Exercise brief
Please return the lines below verbatim, beginning at the one that has "slots 1 to 10, and" and stopping after the one that has "is_create c = true ->", and add no other lines.

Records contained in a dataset
================
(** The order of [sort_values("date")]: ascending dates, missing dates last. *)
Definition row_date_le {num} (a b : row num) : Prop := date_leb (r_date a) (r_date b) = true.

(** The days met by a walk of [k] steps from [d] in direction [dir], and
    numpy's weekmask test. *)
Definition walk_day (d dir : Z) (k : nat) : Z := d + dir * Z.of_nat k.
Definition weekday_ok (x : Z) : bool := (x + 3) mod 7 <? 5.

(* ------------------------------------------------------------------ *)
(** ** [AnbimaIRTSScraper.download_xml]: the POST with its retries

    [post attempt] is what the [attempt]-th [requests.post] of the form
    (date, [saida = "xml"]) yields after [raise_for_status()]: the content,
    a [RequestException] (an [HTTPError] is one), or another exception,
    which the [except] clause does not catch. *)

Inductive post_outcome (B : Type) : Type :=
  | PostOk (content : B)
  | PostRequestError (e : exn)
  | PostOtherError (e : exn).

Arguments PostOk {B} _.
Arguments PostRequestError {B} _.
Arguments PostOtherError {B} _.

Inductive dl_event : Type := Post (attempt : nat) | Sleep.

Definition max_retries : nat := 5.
================
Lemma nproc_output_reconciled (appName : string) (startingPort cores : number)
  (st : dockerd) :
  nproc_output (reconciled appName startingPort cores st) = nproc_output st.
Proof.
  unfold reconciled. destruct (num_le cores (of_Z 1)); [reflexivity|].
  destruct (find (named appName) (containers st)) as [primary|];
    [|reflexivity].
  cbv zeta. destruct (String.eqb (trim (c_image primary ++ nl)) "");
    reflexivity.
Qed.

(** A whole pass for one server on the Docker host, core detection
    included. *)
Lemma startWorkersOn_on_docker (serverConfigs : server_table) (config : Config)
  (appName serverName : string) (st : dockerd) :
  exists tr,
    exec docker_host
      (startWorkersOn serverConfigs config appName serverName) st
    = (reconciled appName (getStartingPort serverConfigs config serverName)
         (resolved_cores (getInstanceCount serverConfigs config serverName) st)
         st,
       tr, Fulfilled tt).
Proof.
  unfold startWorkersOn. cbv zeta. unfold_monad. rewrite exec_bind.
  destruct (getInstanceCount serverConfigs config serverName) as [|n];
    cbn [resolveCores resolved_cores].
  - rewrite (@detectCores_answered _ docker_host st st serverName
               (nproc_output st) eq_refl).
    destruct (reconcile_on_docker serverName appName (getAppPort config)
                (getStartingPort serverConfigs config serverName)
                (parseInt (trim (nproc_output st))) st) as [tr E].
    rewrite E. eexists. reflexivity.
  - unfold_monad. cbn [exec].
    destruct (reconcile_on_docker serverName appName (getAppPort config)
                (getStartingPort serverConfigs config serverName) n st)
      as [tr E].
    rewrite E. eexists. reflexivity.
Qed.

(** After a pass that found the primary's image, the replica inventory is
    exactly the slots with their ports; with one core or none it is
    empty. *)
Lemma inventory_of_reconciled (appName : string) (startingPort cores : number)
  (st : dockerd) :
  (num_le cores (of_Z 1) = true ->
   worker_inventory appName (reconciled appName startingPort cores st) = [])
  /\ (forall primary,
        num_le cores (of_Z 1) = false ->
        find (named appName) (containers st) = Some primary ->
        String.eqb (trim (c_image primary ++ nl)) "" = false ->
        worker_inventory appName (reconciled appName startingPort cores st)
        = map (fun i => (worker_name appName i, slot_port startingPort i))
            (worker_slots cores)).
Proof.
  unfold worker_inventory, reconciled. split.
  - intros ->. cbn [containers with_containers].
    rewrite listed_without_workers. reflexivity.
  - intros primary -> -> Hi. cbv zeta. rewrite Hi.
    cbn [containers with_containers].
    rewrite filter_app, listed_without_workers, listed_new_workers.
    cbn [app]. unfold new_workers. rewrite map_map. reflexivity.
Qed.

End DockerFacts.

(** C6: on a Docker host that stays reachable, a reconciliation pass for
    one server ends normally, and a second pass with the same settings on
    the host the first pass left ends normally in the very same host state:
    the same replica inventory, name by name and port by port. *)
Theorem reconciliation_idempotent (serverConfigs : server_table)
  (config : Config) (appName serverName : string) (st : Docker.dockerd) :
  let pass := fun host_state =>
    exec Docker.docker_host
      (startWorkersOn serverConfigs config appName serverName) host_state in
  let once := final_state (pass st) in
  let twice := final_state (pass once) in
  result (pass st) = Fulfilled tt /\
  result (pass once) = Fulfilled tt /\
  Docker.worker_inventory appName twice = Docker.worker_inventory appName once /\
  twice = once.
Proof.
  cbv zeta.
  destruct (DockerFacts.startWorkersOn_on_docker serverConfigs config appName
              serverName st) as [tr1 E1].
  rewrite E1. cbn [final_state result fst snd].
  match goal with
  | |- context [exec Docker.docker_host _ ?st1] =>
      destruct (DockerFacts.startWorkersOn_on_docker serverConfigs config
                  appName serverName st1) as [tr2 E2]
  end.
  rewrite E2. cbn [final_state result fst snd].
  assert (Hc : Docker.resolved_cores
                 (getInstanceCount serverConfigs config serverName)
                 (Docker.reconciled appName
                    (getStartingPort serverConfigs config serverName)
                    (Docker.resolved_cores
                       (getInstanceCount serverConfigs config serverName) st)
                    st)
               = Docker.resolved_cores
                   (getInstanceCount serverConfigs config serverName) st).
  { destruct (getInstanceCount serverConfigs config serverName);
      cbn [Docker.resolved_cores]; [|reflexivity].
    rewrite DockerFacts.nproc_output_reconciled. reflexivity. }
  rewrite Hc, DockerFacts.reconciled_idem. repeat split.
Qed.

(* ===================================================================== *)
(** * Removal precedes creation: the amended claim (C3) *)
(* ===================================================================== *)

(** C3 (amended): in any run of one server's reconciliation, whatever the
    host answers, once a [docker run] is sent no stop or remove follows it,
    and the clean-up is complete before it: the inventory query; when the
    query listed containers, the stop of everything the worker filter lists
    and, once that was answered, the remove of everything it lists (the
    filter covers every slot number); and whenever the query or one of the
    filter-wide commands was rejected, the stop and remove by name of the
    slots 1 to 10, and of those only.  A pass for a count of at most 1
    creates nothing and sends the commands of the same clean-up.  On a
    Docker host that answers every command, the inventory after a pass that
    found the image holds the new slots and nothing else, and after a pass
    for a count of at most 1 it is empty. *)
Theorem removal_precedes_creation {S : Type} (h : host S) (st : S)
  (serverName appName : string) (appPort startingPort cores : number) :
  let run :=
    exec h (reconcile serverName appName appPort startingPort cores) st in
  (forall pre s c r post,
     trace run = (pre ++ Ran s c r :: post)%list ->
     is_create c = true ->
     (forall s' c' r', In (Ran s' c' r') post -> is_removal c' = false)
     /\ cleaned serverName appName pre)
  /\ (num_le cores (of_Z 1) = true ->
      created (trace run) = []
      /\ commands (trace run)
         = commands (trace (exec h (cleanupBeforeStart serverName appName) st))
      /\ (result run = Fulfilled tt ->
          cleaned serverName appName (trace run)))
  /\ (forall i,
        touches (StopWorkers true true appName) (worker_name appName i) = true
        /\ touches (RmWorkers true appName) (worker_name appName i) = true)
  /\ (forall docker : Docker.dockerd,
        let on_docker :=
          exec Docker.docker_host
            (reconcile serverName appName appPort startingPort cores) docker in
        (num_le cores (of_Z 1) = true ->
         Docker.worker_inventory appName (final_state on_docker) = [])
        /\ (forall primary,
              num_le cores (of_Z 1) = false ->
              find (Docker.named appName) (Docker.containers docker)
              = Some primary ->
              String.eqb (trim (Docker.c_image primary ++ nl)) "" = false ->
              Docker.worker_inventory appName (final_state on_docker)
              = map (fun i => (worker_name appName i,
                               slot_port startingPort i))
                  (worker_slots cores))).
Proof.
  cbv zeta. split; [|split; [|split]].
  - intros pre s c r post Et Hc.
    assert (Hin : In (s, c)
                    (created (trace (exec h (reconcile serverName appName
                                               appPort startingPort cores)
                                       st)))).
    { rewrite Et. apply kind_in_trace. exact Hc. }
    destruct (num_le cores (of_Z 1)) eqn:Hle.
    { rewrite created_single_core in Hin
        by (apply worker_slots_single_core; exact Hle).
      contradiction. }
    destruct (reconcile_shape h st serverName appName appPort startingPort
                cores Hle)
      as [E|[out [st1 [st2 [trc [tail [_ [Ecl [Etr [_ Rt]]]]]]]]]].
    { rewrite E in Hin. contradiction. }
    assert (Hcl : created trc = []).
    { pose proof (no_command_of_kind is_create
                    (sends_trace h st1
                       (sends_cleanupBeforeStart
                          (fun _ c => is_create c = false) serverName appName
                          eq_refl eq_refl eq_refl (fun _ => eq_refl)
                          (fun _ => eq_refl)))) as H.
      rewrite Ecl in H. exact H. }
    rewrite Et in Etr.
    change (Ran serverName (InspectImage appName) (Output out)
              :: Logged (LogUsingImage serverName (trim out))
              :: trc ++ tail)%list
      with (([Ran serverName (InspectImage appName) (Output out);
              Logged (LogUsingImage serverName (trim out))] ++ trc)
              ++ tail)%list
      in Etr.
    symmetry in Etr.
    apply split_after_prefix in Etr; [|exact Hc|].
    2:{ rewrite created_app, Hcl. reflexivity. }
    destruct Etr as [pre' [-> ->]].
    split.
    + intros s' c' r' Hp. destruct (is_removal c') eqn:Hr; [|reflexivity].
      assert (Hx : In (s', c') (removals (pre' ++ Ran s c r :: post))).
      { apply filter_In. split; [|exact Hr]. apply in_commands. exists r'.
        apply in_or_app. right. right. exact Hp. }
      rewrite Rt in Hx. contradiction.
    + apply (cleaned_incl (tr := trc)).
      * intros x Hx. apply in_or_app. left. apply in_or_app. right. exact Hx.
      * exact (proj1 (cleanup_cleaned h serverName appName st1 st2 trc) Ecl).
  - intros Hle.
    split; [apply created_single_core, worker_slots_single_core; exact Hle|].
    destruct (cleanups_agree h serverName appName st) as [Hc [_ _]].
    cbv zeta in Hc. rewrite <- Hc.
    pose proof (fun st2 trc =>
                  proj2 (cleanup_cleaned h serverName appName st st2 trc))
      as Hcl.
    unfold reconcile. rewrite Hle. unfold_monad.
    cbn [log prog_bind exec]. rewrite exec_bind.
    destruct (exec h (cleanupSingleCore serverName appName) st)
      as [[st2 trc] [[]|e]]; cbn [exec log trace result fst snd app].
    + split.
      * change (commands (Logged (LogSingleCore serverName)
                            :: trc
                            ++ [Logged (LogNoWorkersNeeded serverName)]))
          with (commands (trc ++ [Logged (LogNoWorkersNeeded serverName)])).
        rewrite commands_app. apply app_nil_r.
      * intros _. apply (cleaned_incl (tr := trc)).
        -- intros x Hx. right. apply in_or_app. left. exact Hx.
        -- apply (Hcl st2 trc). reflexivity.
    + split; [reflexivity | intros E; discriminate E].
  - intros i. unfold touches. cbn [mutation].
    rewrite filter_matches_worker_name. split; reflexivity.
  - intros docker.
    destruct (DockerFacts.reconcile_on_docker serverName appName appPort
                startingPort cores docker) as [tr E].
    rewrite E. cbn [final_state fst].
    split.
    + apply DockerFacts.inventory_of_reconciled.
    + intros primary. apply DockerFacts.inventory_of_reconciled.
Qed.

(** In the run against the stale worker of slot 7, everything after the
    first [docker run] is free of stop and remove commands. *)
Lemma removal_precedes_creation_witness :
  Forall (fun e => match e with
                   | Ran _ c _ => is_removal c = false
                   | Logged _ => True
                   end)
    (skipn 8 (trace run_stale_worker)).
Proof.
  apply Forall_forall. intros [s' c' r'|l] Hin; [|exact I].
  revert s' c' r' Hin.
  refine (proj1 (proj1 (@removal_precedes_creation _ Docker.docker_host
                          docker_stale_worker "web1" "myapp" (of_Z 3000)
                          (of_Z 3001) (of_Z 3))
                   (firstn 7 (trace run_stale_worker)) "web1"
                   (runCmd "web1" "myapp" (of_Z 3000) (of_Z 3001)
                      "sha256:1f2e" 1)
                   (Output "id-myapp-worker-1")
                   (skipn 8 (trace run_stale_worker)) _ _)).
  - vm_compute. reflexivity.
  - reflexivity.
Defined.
================
Result below
    slots 1 to 10, and of those only.  A pass for a count of at most 1
    creates nothing and sends the commands of the same clean-up.  On a
    Docker host that answers every command, the inventory after a pass that
    found the image holds the new slots and nothing else, and after a pass
    for a count of at most 1 it is empty. *)
Theorem removal_precedes_creation {S : Type} (h : host S) (st : S)
  (serverName appName : string) (appPort startingPort cores : number) :
  let run :=
    exec h (reconcile serverName appName appPort startingPort cores) st in
  (forall pre s c r post,
     trace run = (pre ++ Ran s c r :: post)%list ->
     is_create c = true ->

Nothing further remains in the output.